=== Problem ===
Up to and including the line that contains "opens a path", repeat each line of the data exactly, starting from the first.

=== Data in this exercise ===
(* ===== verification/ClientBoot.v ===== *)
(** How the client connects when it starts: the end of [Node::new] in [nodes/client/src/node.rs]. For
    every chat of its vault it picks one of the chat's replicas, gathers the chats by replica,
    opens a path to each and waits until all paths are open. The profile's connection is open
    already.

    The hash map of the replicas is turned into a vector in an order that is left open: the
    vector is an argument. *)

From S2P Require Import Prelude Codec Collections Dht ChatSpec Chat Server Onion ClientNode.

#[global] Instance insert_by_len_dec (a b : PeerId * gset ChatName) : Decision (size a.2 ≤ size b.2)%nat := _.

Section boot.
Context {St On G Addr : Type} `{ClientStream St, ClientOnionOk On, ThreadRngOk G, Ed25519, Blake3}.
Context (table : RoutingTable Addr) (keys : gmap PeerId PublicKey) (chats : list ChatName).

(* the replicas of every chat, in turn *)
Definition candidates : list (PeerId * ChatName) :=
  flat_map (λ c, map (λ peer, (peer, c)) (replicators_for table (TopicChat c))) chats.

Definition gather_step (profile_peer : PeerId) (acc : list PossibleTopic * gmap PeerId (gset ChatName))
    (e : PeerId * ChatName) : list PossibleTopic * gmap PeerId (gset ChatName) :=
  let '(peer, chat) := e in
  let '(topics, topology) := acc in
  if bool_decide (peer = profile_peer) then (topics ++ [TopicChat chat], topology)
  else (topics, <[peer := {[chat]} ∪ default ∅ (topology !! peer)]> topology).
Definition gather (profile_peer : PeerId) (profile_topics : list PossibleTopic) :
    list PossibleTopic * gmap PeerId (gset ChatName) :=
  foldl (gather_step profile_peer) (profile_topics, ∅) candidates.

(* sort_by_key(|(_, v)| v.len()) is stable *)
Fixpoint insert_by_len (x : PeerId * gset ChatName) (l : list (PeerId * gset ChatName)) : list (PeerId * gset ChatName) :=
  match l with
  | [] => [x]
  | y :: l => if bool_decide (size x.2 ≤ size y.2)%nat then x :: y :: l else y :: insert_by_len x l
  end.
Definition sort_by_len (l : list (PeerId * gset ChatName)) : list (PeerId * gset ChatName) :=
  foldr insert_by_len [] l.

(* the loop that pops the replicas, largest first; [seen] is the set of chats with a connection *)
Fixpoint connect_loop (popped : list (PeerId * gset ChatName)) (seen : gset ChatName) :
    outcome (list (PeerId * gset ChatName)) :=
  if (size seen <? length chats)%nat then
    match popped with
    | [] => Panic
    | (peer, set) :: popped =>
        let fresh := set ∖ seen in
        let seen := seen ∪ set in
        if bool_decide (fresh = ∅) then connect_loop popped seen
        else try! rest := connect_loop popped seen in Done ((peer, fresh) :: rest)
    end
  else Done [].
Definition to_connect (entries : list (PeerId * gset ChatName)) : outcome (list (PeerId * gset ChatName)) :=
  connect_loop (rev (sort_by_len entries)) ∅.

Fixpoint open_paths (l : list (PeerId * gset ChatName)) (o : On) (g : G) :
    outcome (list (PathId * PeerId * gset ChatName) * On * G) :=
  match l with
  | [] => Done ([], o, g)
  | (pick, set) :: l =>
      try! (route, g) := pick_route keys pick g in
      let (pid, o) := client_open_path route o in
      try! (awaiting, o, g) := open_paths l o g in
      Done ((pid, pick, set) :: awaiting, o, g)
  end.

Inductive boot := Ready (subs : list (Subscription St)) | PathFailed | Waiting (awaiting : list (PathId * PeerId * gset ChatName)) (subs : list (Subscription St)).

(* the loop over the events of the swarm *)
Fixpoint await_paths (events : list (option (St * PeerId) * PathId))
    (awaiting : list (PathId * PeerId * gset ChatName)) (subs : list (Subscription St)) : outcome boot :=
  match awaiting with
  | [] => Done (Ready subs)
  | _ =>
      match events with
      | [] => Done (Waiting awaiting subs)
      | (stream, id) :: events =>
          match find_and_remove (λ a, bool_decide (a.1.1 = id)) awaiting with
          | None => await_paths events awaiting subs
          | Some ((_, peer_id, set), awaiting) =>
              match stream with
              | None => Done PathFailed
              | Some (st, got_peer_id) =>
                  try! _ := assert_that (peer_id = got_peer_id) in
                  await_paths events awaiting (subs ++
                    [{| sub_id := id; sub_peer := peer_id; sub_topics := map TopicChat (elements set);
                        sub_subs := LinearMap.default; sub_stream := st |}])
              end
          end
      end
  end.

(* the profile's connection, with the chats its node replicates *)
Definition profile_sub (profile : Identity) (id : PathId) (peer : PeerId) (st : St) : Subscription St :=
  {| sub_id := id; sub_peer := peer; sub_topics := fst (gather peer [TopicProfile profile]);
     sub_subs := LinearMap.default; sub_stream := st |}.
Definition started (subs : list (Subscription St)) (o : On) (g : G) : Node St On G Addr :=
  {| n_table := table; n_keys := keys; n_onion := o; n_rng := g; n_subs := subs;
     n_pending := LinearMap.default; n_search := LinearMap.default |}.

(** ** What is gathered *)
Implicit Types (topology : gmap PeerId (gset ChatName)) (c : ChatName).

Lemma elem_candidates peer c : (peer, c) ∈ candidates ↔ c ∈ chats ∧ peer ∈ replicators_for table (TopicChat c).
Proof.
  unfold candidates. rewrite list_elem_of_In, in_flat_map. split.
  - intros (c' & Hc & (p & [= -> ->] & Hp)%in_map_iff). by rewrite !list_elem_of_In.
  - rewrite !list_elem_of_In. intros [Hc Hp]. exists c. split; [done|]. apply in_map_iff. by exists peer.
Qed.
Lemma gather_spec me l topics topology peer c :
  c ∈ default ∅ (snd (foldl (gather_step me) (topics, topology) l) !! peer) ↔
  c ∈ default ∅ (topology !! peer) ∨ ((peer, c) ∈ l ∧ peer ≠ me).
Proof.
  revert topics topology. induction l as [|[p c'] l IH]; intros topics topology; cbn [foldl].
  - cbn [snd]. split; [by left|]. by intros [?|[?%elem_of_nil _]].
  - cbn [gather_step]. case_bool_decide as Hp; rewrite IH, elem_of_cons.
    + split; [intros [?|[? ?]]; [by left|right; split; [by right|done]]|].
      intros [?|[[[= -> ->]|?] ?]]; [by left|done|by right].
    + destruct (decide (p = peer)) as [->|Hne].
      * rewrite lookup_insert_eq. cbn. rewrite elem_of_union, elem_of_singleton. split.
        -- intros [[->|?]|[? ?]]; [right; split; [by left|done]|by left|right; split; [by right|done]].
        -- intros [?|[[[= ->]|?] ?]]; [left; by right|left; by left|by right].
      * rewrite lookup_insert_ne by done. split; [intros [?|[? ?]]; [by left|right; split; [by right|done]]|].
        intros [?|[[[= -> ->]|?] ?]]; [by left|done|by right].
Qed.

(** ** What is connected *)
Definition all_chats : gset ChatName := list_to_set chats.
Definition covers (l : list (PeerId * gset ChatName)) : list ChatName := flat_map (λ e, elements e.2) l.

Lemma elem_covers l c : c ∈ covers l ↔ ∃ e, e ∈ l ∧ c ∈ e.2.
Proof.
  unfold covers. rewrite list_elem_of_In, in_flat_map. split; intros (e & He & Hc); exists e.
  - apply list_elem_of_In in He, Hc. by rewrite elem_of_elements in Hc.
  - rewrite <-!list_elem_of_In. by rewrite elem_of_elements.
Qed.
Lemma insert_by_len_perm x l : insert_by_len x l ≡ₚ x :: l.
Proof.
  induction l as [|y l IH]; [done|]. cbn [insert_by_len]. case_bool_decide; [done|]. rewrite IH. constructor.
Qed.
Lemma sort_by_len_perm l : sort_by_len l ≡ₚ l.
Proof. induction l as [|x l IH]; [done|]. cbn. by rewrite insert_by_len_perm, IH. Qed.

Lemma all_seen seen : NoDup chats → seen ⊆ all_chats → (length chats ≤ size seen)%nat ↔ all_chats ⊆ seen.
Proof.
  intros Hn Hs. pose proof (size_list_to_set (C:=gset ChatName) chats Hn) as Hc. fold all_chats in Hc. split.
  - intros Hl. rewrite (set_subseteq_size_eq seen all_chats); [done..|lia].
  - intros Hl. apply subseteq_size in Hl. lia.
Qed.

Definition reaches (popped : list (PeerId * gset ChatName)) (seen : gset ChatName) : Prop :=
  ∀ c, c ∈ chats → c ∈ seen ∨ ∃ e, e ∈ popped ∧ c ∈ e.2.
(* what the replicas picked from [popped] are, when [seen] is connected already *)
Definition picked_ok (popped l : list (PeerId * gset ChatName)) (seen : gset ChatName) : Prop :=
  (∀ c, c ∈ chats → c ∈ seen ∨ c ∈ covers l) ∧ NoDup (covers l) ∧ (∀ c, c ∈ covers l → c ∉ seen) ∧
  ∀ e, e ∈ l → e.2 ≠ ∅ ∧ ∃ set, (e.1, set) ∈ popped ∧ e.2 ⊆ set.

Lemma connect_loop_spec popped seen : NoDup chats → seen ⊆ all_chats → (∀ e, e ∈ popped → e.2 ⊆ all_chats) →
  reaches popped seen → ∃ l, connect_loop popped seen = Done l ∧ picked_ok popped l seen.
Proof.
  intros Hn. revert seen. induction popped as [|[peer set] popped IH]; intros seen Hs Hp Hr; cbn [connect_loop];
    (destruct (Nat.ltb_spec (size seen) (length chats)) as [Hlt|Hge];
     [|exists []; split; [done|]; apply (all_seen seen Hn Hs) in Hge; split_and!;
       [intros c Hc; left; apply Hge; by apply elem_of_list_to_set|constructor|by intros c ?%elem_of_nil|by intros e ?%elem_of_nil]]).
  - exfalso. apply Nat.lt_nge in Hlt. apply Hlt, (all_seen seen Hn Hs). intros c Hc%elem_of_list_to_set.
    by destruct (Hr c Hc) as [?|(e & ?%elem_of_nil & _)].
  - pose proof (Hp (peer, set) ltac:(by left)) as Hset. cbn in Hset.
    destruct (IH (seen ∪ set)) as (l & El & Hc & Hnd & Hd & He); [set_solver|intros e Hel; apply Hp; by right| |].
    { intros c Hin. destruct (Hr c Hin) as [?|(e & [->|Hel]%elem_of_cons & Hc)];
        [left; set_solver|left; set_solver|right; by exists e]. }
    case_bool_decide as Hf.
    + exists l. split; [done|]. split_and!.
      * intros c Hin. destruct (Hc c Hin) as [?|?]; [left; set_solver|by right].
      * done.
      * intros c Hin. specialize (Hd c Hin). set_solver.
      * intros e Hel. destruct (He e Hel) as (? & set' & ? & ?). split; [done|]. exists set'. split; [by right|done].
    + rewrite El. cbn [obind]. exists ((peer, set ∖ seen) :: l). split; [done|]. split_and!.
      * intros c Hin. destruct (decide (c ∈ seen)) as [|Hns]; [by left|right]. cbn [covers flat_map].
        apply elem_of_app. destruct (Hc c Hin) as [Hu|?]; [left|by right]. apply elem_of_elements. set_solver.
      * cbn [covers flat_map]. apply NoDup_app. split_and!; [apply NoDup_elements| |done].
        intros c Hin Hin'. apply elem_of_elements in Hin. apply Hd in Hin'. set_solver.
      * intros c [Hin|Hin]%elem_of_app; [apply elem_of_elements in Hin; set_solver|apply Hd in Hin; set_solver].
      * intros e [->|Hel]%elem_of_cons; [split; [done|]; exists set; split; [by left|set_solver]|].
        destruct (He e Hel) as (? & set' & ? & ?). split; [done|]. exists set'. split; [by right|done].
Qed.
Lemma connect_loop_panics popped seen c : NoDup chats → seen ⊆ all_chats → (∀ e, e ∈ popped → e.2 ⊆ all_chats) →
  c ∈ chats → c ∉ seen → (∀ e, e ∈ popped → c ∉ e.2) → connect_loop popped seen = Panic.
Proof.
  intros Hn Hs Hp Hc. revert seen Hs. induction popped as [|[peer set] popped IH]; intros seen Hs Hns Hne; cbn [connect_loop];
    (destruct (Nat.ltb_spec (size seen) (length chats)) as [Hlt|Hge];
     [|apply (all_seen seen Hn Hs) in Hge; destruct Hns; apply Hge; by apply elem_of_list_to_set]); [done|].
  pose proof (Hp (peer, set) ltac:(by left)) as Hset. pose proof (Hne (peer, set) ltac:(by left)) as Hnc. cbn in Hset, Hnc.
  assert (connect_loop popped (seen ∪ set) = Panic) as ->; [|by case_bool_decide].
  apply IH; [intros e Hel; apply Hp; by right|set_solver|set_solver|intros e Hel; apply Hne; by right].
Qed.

=== Answer section ===
(* ===== verification/ClientBoot.v ===== *)
(** How the client connects when it starts: the end of [Node::new] in [nodes/client/src/node.rs]. For
    every chat of its vault it picks one of the chat's replicas, gathers the chats by replica,
    opens a path to each and waits until all paths are open. The profile's connection is open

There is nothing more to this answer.